═════ DATA EXTRACT

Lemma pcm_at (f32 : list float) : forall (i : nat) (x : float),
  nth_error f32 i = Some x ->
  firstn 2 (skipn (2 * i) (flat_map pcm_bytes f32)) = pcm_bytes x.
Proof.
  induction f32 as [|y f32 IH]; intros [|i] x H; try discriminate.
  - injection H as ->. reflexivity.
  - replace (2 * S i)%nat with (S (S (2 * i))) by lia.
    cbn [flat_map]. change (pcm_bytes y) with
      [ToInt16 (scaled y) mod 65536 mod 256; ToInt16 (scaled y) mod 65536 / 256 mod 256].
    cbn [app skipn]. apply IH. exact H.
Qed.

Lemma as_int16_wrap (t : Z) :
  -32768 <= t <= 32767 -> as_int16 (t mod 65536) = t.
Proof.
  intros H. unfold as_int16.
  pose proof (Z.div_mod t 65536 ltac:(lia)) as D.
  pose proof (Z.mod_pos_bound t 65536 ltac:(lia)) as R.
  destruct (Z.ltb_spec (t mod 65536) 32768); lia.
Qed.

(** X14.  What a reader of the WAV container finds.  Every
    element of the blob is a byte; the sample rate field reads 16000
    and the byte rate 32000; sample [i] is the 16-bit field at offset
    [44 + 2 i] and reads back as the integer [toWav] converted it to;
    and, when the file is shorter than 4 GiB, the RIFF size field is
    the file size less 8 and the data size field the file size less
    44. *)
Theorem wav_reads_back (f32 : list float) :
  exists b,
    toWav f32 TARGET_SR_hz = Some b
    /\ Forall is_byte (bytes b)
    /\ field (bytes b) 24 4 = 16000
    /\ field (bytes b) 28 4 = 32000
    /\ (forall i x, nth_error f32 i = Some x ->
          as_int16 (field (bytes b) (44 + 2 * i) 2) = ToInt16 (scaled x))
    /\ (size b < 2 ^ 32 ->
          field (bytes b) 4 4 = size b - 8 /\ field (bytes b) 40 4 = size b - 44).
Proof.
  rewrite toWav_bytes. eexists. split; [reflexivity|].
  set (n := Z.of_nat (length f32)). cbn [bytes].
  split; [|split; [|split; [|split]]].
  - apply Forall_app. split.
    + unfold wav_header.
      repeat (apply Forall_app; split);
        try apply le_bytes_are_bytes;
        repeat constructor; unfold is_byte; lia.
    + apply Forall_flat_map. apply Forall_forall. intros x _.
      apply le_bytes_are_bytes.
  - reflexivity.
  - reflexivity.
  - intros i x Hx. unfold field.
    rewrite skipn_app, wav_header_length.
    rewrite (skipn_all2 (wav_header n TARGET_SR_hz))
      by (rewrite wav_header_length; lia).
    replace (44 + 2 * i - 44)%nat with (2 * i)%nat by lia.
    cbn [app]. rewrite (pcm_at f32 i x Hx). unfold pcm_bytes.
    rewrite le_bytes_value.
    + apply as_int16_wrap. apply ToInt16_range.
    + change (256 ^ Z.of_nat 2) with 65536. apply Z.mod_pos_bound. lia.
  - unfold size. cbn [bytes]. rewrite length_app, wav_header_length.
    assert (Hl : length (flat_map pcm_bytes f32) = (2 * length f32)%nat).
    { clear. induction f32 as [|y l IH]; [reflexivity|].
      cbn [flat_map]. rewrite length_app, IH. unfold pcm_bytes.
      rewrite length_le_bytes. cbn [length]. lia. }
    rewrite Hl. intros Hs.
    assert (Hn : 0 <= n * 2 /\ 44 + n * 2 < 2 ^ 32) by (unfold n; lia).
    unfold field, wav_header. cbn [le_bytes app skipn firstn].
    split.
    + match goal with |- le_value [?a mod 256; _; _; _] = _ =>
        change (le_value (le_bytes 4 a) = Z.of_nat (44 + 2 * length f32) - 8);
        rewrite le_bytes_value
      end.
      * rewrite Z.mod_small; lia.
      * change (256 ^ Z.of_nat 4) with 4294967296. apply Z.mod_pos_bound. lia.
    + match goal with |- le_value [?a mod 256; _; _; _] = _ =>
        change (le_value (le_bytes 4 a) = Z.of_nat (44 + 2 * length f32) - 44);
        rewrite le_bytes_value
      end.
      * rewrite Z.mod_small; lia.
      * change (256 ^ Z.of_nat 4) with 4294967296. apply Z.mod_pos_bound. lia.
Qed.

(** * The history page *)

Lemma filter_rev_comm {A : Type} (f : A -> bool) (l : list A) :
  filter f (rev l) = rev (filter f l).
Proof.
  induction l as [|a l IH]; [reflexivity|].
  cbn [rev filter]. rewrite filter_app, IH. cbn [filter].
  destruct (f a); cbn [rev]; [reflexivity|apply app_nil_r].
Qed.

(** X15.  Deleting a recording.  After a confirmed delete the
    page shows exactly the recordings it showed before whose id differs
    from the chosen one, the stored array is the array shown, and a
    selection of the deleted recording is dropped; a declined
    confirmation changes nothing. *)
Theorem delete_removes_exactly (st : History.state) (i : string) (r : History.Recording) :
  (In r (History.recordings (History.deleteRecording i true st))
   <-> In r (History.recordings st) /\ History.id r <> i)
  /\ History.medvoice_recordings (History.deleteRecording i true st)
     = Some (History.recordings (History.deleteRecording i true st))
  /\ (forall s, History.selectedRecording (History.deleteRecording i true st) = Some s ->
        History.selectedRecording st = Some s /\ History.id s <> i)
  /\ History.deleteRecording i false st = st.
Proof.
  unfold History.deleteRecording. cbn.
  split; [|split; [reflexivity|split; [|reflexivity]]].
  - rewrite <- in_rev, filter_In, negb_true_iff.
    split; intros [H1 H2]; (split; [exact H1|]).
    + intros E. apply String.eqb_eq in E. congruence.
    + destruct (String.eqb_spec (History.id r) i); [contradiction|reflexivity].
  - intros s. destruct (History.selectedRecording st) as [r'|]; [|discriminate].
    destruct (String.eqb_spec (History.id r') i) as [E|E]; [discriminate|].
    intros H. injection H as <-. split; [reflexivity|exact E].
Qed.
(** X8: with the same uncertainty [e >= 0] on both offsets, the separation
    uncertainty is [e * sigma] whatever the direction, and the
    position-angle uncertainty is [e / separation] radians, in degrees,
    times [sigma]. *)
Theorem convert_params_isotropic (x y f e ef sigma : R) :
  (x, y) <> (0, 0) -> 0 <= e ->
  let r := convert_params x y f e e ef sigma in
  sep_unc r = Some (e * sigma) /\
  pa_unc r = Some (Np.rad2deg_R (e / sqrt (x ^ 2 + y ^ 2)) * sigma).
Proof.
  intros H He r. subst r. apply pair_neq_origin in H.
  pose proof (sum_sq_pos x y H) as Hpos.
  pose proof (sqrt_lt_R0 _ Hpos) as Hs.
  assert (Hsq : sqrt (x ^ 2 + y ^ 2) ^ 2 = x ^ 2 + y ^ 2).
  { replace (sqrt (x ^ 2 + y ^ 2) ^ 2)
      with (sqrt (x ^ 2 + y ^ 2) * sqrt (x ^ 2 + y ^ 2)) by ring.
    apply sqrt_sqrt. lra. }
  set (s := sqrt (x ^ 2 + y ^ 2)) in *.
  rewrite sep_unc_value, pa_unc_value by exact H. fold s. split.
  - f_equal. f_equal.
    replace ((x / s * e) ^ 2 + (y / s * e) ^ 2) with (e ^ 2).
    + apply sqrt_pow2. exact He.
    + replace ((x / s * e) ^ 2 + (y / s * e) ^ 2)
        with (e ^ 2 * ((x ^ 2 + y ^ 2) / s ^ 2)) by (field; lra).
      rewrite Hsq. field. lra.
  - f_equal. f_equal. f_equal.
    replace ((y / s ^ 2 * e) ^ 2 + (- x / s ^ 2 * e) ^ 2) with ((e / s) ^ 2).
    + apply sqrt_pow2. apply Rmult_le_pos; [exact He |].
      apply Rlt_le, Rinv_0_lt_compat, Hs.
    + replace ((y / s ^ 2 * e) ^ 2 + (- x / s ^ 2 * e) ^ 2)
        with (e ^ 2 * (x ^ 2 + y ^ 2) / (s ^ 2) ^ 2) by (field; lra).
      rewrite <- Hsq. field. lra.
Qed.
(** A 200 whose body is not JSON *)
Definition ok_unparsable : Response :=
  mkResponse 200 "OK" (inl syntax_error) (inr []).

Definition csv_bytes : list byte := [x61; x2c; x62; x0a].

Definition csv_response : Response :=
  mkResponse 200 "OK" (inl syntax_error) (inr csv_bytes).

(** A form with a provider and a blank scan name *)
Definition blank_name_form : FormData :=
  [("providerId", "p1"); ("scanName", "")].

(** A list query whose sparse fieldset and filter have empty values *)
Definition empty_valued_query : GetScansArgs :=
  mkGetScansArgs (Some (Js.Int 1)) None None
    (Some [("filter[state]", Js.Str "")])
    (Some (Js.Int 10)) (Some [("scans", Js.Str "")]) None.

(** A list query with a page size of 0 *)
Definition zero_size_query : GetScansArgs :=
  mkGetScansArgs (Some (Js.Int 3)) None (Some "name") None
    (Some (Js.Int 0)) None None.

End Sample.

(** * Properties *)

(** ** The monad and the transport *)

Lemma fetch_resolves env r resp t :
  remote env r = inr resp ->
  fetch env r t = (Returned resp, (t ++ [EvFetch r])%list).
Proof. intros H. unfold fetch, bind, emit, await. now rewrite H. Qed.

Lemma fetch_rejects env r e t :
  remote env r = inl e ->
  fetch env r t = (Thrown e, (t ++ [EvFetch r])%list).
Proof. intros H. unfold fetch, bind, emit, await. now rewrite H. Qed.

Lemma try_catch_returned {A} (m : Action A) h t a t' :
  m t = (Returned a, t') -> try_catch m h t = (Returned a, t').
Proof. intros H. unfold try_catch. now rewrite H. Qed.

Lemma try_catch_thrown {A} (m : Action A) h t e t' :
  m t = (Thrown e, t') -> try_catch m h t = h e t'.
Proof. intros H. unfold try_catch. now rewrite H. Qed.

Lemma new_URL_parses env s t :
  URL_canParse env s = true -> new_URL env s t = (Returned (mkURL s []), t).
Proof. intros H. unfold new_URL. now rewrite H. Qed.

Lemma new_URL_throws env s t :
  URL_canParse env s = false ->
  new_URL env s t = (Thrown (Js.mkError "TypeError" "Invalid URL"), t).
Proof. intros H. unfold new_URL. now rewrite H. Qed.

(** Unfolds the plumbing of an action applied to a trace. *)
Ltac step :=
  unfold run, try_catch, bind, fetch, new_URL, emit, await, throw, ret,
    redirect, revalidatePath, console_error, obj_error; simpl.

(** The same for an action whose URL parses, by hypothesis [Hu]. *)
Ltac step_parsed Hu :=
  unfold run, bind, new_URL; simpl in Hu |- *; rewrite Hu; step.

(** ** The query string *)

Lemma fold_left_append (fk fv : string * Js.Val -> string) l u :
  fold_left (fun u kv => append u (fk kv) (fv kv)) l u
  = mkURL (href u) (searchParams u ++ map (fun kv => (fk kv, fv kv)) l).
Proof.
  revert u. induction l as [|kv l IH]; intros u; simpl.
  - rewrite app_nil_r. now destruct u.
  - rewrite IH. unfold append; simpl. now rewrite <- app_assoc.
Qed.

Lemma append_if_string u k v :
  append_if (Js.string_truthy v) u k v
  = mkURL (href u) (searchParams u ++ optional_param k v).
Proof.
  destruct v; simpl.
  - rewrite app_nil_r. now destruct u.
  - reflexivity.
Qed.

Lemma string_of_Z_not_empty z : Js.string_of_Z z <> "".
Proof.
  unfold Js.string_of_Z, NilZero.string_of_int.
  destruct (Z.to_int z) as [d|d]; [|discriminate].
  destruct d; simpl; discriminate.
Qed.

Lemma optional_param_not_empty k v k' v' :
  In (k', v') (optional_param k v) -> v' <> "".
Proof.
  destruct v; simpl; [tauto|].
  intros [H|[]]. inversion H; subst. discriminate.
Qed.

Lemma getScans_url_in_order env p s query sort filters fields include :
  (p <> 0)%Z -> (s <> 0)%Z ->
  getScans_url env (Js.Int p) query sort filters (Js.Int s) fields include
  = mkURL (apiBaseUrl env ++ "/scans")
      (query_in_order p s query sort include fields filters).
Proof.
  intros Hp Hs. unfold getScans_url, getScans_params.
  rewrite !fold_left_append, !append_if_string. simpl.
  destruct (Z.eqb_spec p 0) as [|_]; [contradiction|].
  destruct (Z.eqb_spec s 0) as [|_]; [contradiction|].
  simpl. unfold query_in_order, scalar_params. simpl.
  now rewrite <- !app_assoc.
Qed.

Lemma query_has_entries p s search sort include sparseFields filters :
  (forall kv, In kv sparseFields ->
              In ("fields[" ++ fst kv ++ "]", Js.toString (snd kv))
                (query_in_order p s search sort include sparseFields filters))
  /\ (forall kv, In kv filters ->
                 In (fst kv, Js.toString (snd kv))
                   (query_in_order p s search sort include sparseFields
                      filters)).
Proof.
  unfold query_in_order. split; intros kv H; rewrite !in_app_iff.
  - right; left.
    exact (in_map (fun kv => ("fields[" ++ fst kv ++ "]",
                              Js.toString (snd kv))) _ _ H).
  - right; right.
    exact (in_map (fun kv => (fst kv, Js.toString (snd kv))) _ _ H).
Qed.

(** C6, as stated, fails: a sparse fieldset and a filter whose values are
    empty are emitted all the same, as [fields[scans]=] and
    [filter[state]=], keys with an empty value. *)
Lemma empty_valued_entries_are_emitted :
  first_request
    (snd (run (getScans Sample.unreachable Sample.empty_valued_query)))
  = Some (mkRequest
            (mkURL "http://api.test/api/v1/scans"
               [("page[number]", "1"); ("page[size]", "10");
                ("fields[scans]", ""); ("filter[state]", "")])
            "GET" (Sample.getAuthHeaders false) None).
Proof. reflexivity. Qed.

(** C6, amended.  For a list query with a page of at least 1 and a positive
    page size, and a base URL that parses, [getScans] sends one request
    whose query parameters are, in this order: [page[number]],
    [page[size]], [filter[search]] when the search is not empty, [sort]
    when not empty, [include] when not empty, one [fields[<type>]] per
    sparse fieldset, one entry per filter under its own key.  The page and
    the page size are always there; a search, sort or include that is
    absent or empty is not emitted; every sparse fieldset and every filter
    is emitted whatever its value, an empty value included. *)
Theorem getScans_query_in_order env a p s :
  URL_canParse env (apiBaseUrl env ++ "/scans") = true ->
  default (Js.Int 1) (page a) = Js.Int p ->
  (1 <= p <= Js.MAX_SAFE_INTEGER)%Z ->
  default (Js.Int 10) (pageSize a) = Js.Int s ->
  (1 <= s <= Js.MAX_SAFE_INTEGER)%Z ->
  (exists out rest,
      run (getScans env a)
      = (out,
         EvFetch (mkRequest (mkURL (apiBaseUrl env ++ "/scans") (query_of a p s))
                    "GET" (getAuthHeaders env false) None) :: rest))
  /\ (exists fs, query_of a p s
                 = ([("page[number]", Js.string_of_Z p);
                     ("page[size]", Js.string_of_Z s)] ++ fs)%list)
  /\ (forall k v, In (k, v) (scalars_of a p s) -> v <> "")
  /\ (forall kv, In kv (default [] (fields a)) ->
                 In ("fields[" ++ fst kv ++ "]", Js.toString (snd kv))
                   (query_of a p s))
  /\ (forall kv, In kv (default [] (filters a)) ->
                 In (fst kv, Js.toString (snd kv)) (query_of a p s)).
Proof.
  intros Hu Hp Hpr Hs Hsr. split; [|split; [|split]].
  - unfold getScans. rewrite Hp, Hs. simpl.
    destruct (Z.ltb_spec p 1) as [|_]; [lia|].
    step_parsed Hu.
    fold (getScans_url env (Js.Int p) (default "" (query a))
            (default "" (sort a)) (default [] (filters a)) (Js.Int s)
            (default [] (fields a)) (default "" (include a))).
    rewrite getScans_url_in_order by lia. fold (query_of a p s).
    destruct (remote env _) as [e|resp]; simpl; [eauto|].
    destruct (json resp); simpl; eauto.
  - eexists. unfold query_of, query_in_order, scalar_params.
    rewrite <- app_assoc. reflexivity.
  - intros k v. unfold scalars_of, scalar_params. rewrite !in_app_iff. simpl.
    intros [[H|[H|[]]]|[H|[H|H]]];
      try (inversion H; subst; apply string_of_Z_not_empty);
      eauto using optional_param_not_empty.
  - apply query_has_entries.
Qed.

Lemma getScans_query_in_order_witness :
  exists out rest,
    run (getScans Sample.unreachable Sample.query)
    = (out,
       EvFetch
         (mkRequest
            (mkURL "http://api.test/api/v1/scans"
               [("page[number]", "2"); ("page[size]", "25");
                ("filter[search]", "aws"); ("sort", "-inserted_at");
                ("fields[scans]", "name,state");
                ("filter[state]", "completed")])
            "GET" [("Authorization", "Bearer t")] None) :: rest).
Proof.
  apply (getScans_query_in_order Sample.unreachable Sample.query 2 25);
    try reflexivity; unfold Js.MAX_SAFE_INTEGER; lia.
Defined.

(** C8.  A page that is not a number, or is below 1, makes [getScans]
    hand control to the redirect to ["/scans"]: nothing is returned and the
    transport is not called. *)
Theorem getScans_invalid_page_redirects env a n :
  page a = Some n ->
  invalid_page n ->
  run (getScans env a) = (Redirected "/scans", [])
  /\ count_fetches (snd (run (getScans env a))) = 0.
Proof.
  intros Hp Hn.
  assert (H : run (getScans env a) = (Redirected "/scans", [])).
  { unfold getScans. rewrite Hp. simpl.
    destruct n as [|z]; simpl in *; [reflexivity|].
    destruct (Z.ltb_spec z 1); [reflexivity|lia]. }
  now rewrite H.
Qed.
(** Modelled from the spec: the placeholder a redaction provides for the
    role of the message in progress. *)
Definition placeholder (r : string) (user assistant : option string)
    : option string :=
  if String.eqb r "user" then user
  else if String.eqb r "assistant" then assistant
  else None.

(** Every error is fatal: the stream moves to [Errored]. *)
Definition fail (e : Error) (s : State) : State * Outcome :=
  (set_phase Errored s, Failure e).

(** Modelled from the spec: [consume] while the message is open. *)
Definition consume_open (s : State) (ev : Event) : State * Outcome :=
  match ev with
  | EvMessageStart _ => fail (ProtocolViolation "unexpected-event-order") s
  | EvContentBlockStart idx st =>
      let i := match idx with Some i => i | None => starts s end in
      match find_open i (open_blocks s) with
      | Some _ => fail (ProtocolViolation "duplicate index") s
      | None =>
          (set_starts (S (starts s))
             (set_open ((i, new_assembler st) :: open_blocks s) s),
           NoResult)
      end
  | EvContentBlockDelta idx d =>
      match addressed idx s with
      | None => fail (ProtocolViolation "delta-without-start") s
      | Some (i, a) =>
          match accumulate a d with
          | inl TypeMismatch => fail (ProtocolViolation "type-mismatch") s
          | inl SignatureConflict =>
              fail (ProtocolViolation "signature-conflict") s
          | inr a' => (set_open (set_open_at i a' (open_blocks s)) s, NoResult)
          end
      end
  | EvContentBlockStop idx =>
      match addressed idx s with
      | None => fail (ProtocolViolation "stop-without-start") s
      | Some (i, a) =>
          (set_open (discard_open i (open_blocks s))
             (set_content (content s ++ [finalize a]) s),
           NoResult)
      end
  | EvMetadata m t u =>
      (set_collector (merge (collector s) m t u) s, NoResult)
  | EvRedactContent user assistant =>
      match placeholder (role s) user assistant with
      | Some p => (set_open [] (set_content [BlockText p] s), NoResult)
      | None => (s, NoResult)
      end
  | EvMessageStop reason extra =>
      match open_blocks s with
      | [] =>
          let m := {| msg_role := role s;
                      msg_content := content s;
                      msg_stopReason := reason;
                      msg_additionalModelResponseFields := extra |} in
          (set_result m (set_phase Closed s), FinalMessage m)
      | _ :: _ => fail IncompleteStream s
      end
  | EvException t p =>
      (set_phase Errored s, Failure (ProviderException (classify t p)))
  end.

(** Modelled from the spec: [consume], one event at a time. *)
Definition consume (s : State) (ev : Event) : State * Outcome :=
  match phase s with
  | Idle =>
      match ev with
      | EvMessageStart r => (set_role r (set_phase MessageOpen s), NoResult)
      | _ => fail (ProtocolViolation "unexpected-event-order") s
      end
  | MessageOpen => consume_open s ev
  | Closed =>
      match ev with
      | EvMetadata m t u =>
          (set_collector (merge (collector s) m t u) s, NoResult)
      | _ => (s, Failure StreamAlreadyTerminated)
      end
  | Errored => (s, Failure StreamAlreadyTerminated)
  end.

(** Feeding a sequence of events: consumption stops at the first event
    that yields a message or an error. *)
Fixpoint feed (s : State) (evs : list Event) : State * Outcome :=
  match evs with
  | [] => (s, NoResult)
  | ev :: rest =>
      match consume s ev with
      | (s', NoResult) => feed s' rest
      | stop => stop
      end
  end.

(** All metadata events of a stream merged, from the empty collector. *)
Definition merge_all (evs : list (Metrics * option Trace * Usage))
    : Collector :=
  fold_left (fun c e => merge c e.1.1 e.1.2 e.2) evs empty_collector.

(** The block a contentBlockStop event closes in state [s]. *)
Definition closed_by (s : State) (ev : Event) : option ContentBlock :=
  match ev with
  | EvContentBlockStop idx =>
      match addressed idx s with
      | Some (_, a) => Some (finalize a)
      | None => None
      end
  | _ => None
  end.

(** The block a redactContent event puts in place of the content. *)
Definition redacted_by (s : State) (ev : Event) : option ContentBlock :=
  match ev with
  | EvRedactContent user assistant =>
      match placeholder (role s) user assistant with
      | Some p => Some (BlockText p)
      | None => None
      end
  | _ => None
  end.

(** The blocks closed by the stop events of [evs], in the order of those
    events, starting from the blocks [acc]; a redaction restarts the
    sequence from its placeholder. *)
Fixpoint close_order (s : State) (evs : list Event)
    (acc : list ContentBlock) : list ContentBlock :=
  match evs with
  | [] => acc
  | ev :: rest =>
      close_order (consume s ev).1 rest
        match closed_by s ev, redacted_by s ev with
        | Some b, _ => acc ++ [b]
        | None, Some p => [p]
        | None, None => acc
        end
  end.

══════════

→ **ASSIGNMENT**
Copy out, exactly and alone, the lines of the entries above between the ones holding "rewrite le_bytes_value." and "length f32) - 8);", inclusive.

→ **EXERCISE SOLUTION**
    rewrite le_bytes_value.
    + apply as_int16_wrap. apply ToInt16_range.
    + change (256 ^ Z.of_nat 2) with 65536. apply Z.mod_pos_bound. lia.
  - unfold size. cbn [bytes]. rewrite length_app, wav_header_length.
    assert (Hl : length (flat_map pcm_bytes f32) = (2 * length f32)%nat).
    { clear. induction f32 as [|y l IH]; [reflexivity|].
      cbn [flat_map]. rewrite length_app, IH. unfold pcm_bytes.
      rewrite length_le_bytes. cbn [length]. lia. }
    rewrite Hl. intros Hs.
    assert (Hn : 0 <= n * 2 /\ 44 + n * 2 < 2 ^ 32) by (unfold n; lia).
    unfold field, wav_header. cbn [le_bytes app skipn firstn].
    split.
    + match goal with |- le_value [?a mod 256; _; _; _] = _ =>
        change (le_value (le_bytes 4 a) = Z.of_nat (44 + 2 * length f32) - 8);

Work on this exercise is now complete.